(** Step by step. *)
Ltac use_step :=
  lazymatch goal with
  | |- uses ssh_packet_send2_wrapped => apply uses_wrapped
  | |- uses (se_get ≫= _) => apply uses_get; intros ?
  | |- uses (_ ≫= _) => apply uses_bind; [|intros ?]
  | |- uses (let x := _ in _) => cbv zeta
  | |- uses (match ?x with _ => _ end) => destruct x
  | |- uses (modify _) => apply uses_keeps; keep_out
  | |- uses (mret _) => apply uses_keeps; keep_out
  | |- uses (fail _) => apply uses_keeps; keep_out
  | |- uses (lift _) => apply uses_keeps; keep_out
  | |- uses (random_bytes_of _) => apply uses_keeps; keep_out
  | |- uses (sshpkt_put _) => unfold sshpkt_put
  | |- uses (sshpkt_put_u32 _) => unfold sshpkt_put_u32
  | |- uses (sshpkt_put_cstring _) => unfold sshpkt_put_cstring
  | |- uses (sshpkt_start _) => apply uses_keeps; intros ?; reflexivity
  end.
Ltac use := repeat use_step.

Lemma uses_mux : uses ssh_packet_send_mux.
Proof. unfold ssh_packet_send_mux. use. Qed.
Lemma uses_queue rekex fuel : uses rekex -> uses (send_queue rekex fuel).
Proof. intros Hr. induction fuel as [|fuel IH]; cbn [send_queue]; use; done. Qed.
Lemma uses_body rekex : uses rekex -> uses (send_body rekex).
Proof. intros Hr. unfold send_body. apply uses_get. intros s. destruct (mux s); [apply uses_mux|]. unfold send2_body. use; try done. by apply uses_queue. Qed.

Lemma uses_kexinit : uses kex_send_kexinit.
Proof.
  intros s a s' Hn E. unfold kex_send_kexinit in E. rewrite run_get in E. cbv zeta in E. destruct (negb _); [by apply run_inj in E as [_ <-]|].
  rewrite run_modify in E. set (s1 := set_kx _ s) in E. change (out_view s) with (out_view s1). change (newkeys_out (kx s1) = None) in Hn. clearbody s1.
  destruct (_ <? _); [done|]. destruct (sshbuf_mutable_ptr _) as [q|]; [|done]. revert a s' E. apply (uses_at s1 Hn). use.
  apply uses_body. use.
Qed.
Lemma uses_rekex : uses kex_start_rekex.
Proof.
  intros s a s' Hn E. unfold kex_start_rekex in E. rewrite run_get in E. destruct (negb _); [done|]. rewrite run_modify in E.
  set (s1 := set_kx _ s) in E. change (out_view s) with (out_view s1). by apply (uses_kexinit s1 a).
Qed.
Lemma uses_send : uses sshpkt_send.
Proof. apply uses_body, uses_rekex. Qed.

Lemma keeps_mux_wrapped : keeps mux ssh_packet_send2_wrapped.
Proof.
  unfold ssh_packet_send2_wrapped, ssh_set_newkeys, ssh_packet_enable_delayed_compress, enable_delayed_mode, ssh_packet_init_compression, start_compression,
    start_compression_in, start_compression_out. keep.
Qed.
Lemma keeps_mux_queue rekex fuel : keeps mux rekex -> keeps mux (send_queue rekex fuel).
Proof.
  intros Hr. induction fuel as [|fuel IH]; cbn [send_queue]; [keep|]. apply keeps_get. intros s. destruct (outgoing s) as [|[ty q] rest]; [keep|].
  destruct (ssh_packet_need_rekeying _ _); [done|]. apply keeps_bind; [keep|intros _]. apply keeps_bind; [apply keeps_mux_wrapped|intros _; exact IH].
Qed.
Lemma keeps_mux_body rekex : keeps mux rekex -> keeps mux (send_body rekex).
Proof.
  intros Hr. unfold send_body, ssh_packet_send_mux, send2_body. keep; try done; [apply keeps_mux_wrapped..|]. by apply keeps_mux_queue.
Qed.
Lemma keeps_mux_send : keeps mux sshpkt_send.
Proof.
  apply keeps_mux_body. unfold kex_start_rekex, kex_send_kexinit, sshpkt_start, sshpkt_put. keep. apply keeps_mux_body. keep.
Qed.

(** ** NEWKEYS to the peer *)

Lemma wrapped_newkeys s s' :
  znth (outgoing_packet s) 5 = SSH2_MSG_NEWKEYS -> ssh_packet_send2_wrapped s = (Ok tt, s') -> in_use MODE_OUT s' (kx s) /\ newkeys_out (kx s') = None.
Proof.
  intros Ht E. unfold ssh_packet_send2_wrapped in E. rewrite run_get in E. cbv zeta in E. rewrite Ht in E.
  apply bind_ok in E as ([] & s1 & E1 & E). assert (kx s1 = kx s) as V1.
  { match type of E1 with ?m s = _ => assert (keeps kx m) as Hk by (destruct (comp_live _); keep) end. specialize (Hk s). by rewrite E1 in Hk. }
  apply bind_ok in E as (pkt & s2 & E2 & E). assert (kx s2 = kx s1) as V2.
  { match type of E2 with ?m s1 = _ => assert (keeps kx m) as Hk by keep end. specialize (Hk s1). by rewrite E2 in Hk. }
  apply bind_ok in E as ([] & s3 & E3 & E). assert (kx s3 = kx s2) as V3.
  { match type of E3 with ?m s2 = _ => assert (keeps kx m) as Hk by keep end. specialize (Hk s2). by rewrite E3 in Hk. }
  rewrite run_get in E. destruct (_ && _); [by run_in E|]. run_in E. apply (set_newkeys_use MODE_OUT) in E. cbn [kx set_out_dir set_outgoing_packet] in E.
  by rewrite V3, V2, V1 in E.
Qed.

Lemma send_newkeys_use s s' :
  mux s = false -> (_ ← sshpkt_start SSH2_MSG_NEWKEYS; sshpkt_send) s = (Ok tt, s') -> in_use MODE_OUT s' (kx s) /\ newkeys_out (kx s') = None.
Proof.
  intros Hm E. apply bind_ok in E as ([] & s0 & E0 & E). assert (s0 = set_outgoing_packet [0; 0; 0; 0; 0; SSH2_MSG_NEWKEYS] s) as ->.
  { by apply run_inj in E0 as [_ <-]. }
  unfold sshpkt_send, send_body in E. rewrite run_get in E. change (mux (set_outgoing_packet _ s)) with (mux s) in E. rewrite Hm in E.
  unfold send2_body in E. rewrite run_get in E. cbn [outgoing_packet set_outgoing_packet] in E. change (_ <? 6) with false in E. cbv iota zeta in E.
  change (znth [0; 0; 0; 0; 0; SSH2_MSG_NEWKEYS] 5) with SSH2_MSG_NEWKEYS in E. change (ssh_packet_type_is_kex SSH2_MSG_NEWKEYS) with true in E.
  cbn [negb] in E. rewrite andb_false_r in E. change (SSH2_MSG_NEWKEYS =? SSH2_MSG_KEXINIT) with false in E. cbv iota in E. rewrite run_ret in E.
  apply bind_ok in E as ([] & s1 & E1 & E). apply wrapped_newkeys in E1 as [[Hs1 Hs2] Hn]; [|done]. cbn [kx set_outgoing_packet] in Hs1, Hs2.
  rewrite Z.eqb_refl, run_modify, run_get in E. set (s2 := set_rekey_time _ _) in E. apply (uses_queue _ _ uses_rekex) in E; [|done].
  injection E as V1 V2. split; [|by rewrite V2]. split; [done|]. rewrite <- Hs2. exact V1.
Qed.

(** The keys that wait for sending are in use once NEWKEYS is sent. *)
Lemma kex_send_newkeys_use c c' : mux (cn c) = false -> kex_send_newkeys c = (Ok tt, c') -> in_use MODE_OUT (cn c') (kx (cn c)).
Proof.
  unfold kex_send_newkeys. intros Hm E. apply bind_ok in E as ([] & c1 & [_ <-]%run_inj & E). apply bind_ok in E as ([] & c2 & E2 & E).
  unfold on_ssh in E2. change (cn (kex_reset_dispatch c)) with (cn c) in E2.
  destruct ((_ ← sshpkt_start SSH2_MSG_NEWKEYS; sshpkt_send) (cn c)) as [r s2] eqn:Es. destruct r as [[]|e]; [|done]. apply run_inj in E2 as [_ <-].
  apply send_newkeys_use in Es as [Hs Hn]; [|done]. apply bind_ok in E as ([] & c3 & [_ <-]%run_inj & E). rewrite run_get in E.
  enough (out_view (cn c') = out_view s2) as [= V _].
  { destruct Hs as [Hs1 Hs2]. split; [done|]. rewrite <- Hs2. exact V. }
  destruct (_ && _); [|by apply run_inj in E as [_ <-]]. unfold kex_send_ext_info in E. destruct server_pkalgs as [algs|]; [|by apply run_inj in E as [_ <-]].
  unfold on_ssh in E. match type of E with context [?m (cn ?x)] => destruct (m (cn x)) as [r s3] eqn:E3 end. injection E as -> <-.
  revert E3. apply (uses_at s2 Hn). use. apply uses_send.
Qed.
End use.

» **What is required**
From the listing above, output exactly the run of lines that starts with the line containing "(fail _) => apply uses_keeps; keep_out" and ends with the line containing "intros s a s' Hn E. unfold kex_send_kexinit".

» **Solution to this exercise**
  | |- uses (fail _) => apply uses_keeps; keep_out
  | |- uses (lift _) => apply uses_keeps; keep_out
  | |- uses (random_bytes_of _) => apply uses_keeps; keep_out
  | |- uses (sshpkt_put _) => unfold sshpkt_put
  | |- uses (sshpkt_put_u32 _) => unfold sshpkt_put_u32
  | |- uses (sshpkt_put_cstring _) => unfold sshpkt_put_cstring
  | |- uses (sshpkt_start _) => apply uses_keeps; intros ?; reflexivity
  end.
Ltac use := repeat use_step.

Lemma uses_mux : uses ssh_packet_send_mux.
Proof. unfold ssh_packet_send_mux. use. Qed.
Lemma uses_queue rekex fuel : uses rekex -> uses (send_queue rekex fuel).
Proof. intros Hr. induction fuel as [|fuel IH]; cbn [send_queue]; use; done. Qed.
Lemma uses_body rekex : uses rekex -> uses (send_body rekex).
Proof. intros Hr. unfold send_body. apply uses_get. intros s. destruct (mux s); [apply uses_mux|]. unfold send2_body. use; try done. by apply uses_queue. Qed.

Lemma uses_kexinit : uses kex_send_kexinit.
Proof.
  intros s a s' Hn E. unfold kex_send_kexinit in E. rewrite run_get in E. cbv zeta in E. destruct (negb _); [by apply run_inj in E as [_ <-]|].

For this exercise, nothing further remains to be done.